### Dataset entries
Lemma reduceRows_pool (l : list nat) (s : Hungarian) (colMin : list T) :
  fold_left (fun st i => reduceRow i st) l (P s, colMin) =
  (P (fst (fold_left (fun st i => reduceRow i st) l (s, colMin))),
   snd (fold_left (fun st i => reduceRow i st) l (s, colMin))).
Proof.
  revert s colMin. induction l as [|i l IH]; intros s colMin; cbn [fold_left]; auto.
  assert (E : reduceRow i (P s, colMin) =
              (P (fst (reduceRow i (s, colMin))), snd (reduceRow i (s, colMin)))).
  { unfold reduceRow, P. pool_simpl.
    destruct (min_element (slice (nth i (index s) 0) (numCol s) (cost s)));
      reflexivity. }
  rewrite E. rewrite IH. now destruct (reduceRow i (s, colMin)).
Qed.

Lemma reduceCol_pool (colMin : list Z) (row : nat) (s : Hungarian) :
  reduceCol colMin row (P s) = P (reduceCol colMin row s).
Proof. reflexivity. Qed.

Lemma starCell_pool (row col : nat) (s : Hungarian) :
  starCell row col (P s) = P (starCell row col s).
Proof.
  unfold starCell, P, cell. pool_simpl.
  destruct (Teqb _ _); [|reflexivity].
  destruct (negb (nth row (rowCovered s) true) && negb (nth col (colCovered s) true));
    reflexivity.
Qed.

Lemma coverStarred_pool (c : N) (s : Hungarian) :
  coverStarred c (P s) = P (coverStarred c s).
Proof. unfold coverStarred. destruct (negb _); reflexivity. Qed.

Lemma prepare_pool (s : Hungarian) : prepare (P s) = P (prepare s).
Proof.
  unfold prepare. change (numCol (P s)) with (numCol s).
  change (numRow (P s)) with (numRow s).
  unfold for_range at 1. rewrite reduceRows_pool.
  fold (for_range 0 (numRow s) reduceRow (s, repeat vFill (numCol s))).
  destruct (for_range 0 (numRow s) reduceRow (s, repeat vFill (numCol s)))
    as [sA colMin]. cbn [fst snd].
  change (numRow (P sA)) with (numRow sA).
  rewrite (for_range_pool (reduceCol (map finiteOrZero colMin)))
    by (intros; apply reduceCol_pool).
  set (sB := for_range 0 (numRow sA) (reduceCol (map finiteOrZero colMin)) sA).
  change (numRow (P sB)) with (numRow sB).
  rewrite (for_range_pool (fun row t => for_range 0 (numCol t) (starCell row) t)).
  2:{ intros i t. change (numCol (P t)) with (numCol t).
      apply for_range_pool. intros; apply starCell_pool. }
  set (sC := for_range 0 (numRow sB) _ sB).
  change (set_colCovered (set_rowCovered (P sC) (fill false (rowCovered (P sC))))
            (fill false (colCovered (set_rowCovered (P sC) (fill false (rowCovered (P sC)))))))
    with (P (set_colCovered (set_rowCovered sC (fill false (rowCovered sC)))
               (fill false (colCovered (set_rowCovered sC (fill false (rowCovered sC))))))).
  set (sD := set_colCovered _ _).
  change (starredZeros (P sD)) with (starredZeros sD).
  apply for_each_pool. intros; apply coverStarred_pool.
Qed.

Lemma extendSequence_pool (fuel : nat) (s : Hungarian) (c : nat) :
  extendSequence fuel (P s) c = option_map P (extendSequence fuel s c).
Proof.
  revert s c. induction fuel as [|f IH]; intros s c; simpl.
  - change (findStarredZeroInCol (P s) c) with (findStarredZeroInCol s c).
    destruct (findStarredZeroInCol s c); reflexivity.
  - change (findStarredZeroInCol (P s) c) with (findStarredZeroInCol s c).
    destruct (findStarredZeroInCol s c) as [r|]; [|reflexivity].
    apply (IH (set_sequences s (rowSequence s ++ [r])
                 (colSequence s ++ [nth r (primedZeros s) 0]))).
Qed.

Lemma coverStarredColumn_pool (r : nat) (s : Hungarian) :
  coverStarredColumn r (P s) = P (coverStarredColumn r s).
Proof. unfold coverStarredColumn, P. pool_simpl. destruct (negb _); reflexivity. Qed.

Lemma augment_pool (fuel : nat) (s : Hungarian) (r c : nat) :
  augment fuel (P s) r c = option_map P (augment fuel s r c).
Proof.
  unfold augment.
  change (set_sequences (P s) [r] [c]) with (P (set_sequences s [r] [c])).
  rewrite extendSequence_pool.
  destruct (extendSequence fuel (set_sequences s [r] [c]) c) as [t|]; [|reflexivity].
  cbn [option_map]. f_equal.
  change (colSequence (P t)) with (colSequence t).
  rewrite (for_range_pool starSequence) by reflexivity.
  set (t1 := for_range 0 (length (colSequence t)) starSequence t).
  unfold coverStarredColumns.
  set (t2 := set_colCovered (set_rowCovered t1 (fill false (rowCovered t1)))
               (fill false
                  (colCovered (set_rowCovered t1 (fill false (rowCovered t1)))))).
  change (for_range 0 (numRow t2) coverStarredColumn (P t2) =
          P (for_range 0 (numRow t2) coverStarredColumn t2)).
  apply (for_range_pool coverStarredColumn). intros; apply coverStarredColumn_pool.
Qed.

Definition poolResult (x : Hungarian + Hungarian) : Hungarian + Hungarian :=
  match x with
  | inl t => inl (P t)
  | inr t => inr (P t)
  end.

Lemma searchZeros_pool (inner fuel : nat) (s : Hungarian) :
  searchZeros inner fuel (P s) = option_map poolResult (searchZeros inner fuel s).
Proof.
  revert s. induction fuel as [|f IH]; intros s.
  - simpl. change (findUncoveredZero (P s)) with (findUncoveredZero s).
    destruct (findUncoveredZero s) as [[r c]|]; reflexivity.
  - rewrite !searchZeros_S. change (findUncoveredZero (P s)) with (findUncoveredZero s).
    destruct (findUncoveredZero s) as [[r c]|]; [|reflexivity].
    change (star (P s) r) with (star s r).
    destruct (N.eqb (star s r) NONE).
    + change (set_primedZeros (P s) (upd r c (primedZeros (P s))))
        with (P (set_primedZeros s (upd r c (primedZeros s)))).
      rewrite augment_pool. destruct (augment _ _ _ _); reflexivity.
    + apply (IH (primeAndCover s r c)).
Qed.

Lemma updateCostsCell_pool (h : Z) (row col : nat) (s : Hungarian) :
  updateCostsCell h row col (P s) = P (updateCostsCell h row col s).
Proof. unfold updateCostsCell, P. pool_simpl. destruct (Teqb _ _); reflexivity. Qed.

Lemma updateCostsRow_pool (h : Z) (row : nat) (s : Hungarian) :
  updateCostsRow h row (P s) = P (updateCostsRow h row s).
Proof.
  unfold updateCostsRow. change (rowCovered (P s)) with (rowCovered s).
  destruct (nth row (rowCovered s) true).
  - apply for_each_pool2; [reflexivity|reflexivity|].
    intros; apply updateCostsCell_pool.
  - apply for_each_pool2; [reflexivity|reflexivity|].
    intros; apply updateCostsCell_pool.
Qed.
End Pool.
Lemma minCostCell_colInds (i row col : nat) (s : Hungarian) :
  colInds (minCostCell i row col s) = colInds s.
Proof. unfold minCostCell. now destruct (Tltb _ _). Qed.

Lemma findMinUncoveredCost_colInds (s : Hungarian) :
  colInds (snd (findMinUncoveredCost s)) = colInds s.
Proof.
  unfold findMinUncoveredCost. cbn [snd].
  rewrite (for_range_frame colInds); [reflexivity|].
  intros i t. unfold findMinUncoveredCostWorker.
  apply (for_range_frame colInds). intros row u. unfold minCostRow.
  destruct (negb _); auto.
  apply (for_each_frame colInds). intros col x. apply minCostCell_colInds.
Qed.

Lemma minimum_colInds (s : Hungarian) :
  colInds (snd (findMinUncoveredCost (rebalanceWorkers (fillColInds s)))) =
  colInds (fillColInds s).
Proof.
  rewrite findMinUncoveredCost_colInds.
  destruct (rebalanceWorkers_frame (fillColInds s)) as (wr & ->). reflexivity.
Qed.

Lemma searchZeros_Core (n inner fuel : nat) (s s1 : Hungarian) (order : list nat) :
  fits n -> Core n s -> Cover n s order ->
  searchZeros inner fuel s = Some (inr s1) -> Core n s1.
Proof.
  intros Hn HC HV H.
  set (m := Nat.max (Nat.max inner fuel) n).
  pose proof (@searchZeros_mono inner m fuel m s (inr s1) H ltac:(lia) ltac:(lia)) as E.
  pose proof (@searchZeros_inv n m Hn ltac:(lia) m s order HC HV ltac:(lia)) as Hi.
  rewrite E in Hi. destruct Hi as (order1 & HC1 & _). exact HC1.
Qed.

(** One call of [iterate] on two states that differ in the pool only ends the
    same way, in two states that differ in the pool only. *)
Lemma iterate_alike (n inner : nat) (s1 s2 : Hungarian) (order1 order2 : list nat) :
  fits n -> Core n s1 -> Cover n s1 order1 -> Core n s2 -> Cover n s2 order2 ->
  alike s1 s2 ->
  match iterate inner s1, iterate inner s2 with
  | Some (o1, t1), Some (o2, t2) => o1 = o2 /\ alike t1 t2
  | None, None => True
  | _, _ => False
  end.
Proof.
  intros Hn HC1 HV1 HC2 HV2 (w & wr & wc & ->). unfold iterate.
  pose proof (@searchZeros_Core n inner inner (pool s1 w wr wc)) as HCb.
  rewrite searchZeros_pool in *.
  pose proof (@searchZeros_Core n inner inner s1) as HCa.
  destruct (searchZeros inner inner s1) as [[a|a]|]; cbn [option_map poolResult] in *;
    auto.
  - split; auto. exists w, wr, wc. reflexivity.
  - specialize (HCa a order1 Hn HC1 HV1 eq_refl).
    specialize (HCb (pool a w wr wc) order2 Hn HC2 HV2 eq_refl).
    pose proof (core_shape HCa) as Hsa. pose proof (core_shape HCb) as Hsb.
    destruct (@minimum_inv n a Hsa)
      as ((ci1 & wr1 & wc1 & E1) & Hs1 & Hp1 & _ & Hcols1 & Hlow1 & Hatt1).
    destruct (@minimum_inv n (pool a w wr wc) Hsb)
      as ((ci2 & wr2 & wc2 & E2) & Hs2 & Hp2 & _ & Hcols2 & Hlow2 & Hatt2).
    pose proof (minimum_colInds a) as Ec1.
    pose proof (minimum_colInds (pool a w wr wc)) as Ec2.
    destruct (findMinUncoveredCost (rebalanceWorkers (fillColInds a))) as [h1 t1].
    destruct (findMinUncoveredCost (rebalanceWorkers (fillColInds (pool a w wr wc))))
      as [h2 t2].
    cbn [fst snd] in *.
    change (colInds (fillColInds (pool a w wr wc))) with (colInds (fillColInds a)) in Ec2.
    change (rowCovered (pool a w wr wc)) with (rowCovered a) in *.
    change (colCovered (pool a w wr wc)) with (colCovered a) in *.
    assert (Ecell : forall r c, cell (pool a w wr wc) r c = cell a r c) by reflexivity.
    assert (Eh : h1 = h2).
    { apply Tle_antisym.
      - destruct Hatt2 as [->|(r & c & Hr & Hrc & Hc & E)]; [apply Tle_Inf|].
        rewrite <- E, Ecell. apply Hlow1; auto. rewrite Ec1, <- Ec2. exact Hc.
      - destruct Hatt1 as [->|(r & c & Hr & Hrc & Hc & E)]; [apply Tle_Inf|].
        rewrite <- E, <- Ecell. apply Hlow2; auto. rewrite Ec2, <- Ec1. exact Hc. }
    assert (Et : t2 = pool t1 w wr2 wc2).
    { rewrite E2, E1.
      assert (Eci : ci2 = ci1).
      { rewrite E1 in Ec1. rewrite E2 in Ec2. cbn in Ec1, Ec2. congruence. }
      rewrite Eci. reflexivity. }
    subst h2. destruct h1 as [hz|].
    + split; auto.
      rewrite (@updateCosts_rows n hz t1 Hs1 Hp1), (@updateCosts_rows n hz t2 Hs2 Hp2).
      rewrite Et. exists w, wr2, wc2.
      apply for_range_pool. intros; apply updateCostsRow_pool.
    + split; auto. rewrite Et. exists w, wr2, wc2. reflexivity.
Qed.

Definition alikeResult (x y : option (list outcome * Hungarian)) : Prop :=
  match x, y with
  | Some (os1, t1), Some (os2, t2) => os1 = os2 /\ alike t1 t2
  | None, None => True
  | _, _ => False
  end.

### Task to carry out
Once you find the line with "as [h1 t1]." above, print it and every line after it up to and including the line with "change (colInds (fillColInds", exactly as written and nothing else.

### Answer space
    destruct (findMinUncoveredCost (rebalanceWorkers (fillColInds a))) as [h1 t1].
    destruct (findMinUncoveredCost (rebalanceWorkers (fillColInds (pool a w wr wc))))
      as [h2 t2].
    cbn [fst snd] in *.
    change (colInds (fillColInds (pool a w wr wc))) with (colInds (fillColInds a)) in Ec2.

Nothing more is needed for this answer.